ABOUT THIS EXERCISE: For the listing that follows, report how many lines contain the string "else", giving the number alone.

DATA IN THIS EXERCISE:
>>>>

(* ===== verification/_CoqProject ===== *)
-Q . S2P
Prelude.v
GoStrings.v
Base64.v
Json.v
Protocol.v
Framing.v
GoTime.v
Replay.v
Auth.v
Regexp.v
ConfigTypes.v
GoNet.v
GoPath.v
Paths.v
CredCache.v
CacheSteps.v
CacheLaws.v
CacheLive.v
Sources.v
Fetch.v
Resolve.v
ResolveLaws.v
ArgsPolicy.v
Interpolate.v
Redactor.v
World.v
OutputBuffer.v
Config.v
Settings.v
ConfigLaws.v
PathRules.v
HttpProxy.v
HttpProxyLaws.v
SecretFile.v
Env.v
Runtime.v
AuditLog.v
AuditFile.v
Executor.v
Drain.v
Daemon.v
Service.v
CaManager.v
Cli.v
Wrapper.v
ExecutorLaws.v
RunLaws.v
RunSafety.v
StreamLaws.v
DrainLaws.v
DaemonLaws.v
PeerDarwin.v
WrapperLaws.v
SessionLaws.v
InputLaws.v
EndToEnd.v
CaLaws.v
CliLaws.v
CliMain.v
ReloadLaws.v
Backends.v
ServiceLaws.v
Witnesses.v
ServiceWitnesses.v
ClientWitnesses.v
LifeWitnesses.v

<<<<
>>>>

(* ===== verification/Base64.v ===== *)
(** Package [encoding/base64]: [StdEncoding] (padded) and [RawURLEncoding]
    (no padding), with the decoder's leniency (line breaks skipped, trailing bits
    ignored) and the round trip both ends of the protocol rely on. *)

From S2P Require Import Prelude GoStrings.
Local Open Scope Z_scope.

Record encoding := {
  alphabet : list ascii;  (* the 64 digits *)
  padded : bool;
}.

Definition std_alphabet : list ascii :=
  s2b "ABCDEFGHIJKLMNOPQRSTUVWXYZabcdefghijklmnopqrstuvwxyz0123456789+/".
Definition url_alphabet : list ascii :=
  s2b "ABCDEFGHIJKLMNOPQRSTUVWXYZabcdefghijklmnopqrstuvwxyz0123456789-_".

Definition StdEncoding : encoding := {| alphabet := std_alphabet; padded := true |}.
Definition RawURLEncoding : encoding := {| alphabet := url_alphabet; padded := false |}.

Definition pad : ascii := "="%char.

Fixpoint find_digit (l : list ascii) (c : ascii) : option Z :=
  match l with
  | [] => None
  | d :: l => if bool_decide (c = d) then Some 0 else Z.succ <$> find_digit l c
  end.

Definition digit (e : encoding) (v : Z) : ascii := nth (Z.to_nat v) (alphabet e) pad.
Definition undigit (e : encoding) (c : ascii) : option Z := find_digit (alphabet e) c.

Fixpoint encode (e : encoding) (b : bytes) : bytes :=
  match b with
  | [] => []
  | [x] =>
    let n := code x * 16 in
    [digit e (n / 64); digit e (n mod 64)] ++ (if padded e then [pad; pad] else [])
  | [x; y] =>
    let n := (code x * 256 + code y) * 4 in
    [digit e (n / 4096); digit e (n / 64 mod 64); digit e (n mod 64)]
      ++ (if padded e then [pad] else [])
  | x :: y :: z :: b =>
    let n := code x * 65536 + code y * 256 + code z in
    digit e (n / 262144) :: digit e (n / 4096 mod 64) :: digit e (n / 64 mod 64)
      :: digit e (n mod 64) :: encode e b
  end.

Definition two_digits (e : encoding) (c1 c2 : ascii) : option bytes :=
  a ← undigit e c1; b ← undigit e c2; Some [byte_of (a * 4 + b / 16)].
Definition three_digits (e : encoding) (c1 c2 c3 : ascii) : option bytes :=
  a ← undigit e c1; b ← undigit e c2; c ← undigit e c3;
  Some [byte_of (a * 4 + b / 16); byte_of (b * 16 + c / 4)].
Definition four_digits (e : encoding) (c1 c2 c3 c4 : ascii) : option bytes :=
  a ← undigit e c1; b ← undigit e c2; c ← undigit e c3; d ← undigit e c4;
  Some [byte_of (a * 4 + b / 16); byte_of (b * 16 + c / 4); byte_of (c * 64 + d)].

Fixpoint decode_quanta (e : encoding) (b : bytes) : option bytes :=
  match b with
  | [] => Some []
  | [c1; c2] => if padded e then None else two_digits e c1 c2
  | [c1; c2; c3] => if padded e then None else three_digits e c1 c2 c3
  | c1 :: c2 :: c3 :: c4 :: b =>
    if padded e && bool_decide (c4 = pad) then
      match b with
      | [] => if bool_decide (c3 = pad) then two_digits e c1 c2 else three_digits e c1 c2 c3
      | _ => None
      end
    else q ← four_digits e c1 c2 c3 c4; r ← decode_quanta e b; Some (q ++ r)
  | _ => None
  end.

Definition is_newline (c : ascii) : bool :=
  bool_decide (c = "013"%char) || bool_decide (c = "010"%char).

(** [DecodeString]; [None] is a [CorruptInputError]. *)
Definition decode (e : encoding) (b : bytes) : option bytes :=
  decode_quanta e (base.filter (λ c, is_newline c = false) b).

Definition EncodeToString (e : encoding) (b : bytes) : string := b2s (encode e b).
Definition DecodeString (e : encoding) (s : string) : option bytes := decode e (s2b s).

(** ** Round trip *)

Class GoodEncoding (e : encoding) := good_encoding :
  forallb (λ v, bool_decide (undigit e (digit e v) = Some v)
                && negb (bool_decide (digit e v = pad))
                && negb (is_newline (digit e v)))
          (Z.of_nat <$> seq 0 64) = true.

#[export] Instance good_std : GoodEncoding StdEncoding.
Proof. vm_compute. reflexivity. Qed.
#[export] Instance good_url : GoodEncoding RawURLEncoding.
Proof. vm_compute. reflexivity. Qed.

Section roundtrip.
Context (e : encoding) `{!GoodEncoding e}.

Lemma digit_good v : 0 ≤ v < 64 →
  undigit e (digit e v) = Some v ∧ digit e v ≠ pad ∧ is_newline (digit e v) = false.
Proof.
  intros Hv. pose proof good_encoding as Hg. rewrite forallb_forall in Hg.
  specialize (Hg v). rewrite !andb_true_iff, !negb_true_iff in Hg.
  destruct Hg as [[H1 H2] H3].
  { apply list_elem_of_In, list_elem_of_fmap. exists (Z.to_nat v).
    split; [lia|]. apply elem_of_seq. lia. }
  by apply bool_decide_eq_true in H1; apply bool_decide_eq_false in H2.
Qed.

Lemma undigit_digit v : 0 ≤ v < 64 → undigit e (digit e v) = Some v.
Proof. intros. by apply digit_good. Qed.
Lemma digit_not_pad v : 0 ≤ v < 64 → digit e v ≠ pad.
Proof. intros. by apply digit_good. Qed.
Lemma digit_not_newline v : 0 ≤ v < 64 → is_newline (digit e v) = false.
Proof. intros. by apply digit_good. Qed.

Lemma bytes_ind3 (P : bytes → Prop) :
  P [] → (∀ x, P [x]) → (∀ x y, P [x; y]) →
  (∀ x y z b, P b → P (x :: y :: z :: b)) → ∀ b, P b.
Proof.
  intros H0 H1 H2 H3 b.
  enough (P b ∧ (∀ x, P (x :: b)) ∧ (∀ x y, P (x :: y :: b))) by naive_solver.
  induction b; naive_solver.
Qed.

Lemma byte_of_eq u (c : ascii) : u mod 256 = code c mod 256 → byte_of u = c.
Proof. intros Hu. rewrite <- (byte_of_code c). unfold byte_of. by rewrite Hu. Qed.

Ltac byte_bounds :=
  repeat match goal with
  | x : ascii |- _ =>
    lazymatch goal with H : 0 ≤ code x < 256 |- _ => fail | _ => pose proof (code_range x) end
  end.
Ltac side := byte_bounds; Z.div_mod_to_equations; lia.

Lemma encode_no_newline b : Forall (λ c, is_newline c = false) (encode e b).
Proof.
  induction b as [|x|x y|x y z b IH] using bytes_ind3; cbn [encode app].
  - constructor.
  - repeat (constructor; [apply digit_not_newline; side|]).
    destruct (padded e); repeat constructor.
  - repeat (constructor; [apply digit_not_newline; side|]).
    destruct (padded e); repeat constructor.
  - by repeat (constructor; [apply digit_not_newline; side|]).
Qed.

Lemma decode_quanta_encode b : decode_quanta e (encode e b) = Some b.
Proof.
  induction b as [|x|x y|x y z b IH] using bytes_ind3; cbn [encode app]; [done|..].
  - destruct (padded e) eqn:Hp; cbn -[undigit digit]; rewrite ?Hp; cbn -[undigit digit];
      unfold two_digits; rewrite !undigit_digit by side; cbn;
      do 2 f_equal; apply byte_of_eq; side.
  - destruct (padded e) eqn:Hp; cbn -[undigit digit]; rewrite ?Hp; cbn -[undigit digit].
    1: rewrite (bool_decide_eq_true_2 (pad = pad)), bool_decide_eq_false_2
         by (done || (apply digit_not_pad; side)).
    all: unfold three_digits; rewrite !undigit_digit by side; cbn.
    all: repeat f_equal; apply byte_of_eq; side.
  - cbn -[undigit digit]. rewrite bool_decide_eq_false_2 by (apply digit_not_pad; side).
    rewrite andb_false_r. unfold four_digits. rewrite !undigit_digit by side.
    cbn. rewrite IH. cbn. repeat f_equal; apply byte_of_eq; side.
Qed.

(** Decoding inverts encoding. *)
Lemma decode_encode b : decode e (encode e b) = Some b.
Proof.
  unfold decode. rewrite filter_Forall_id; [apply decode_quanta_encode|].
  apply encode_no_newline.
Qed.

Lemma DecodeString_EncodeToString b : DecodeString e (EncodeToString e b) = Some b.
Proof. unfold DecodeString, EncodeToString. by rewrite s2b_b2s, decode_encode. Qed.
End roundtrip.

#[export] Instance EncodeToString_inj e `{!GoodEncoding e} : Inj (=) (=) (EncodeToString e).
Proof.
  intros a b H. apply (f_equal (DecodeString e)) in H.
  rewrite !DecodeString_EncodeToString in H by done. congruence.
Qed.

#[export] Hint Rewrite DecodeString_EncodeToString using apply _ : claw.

<<<<

TASK RESPONSE: 7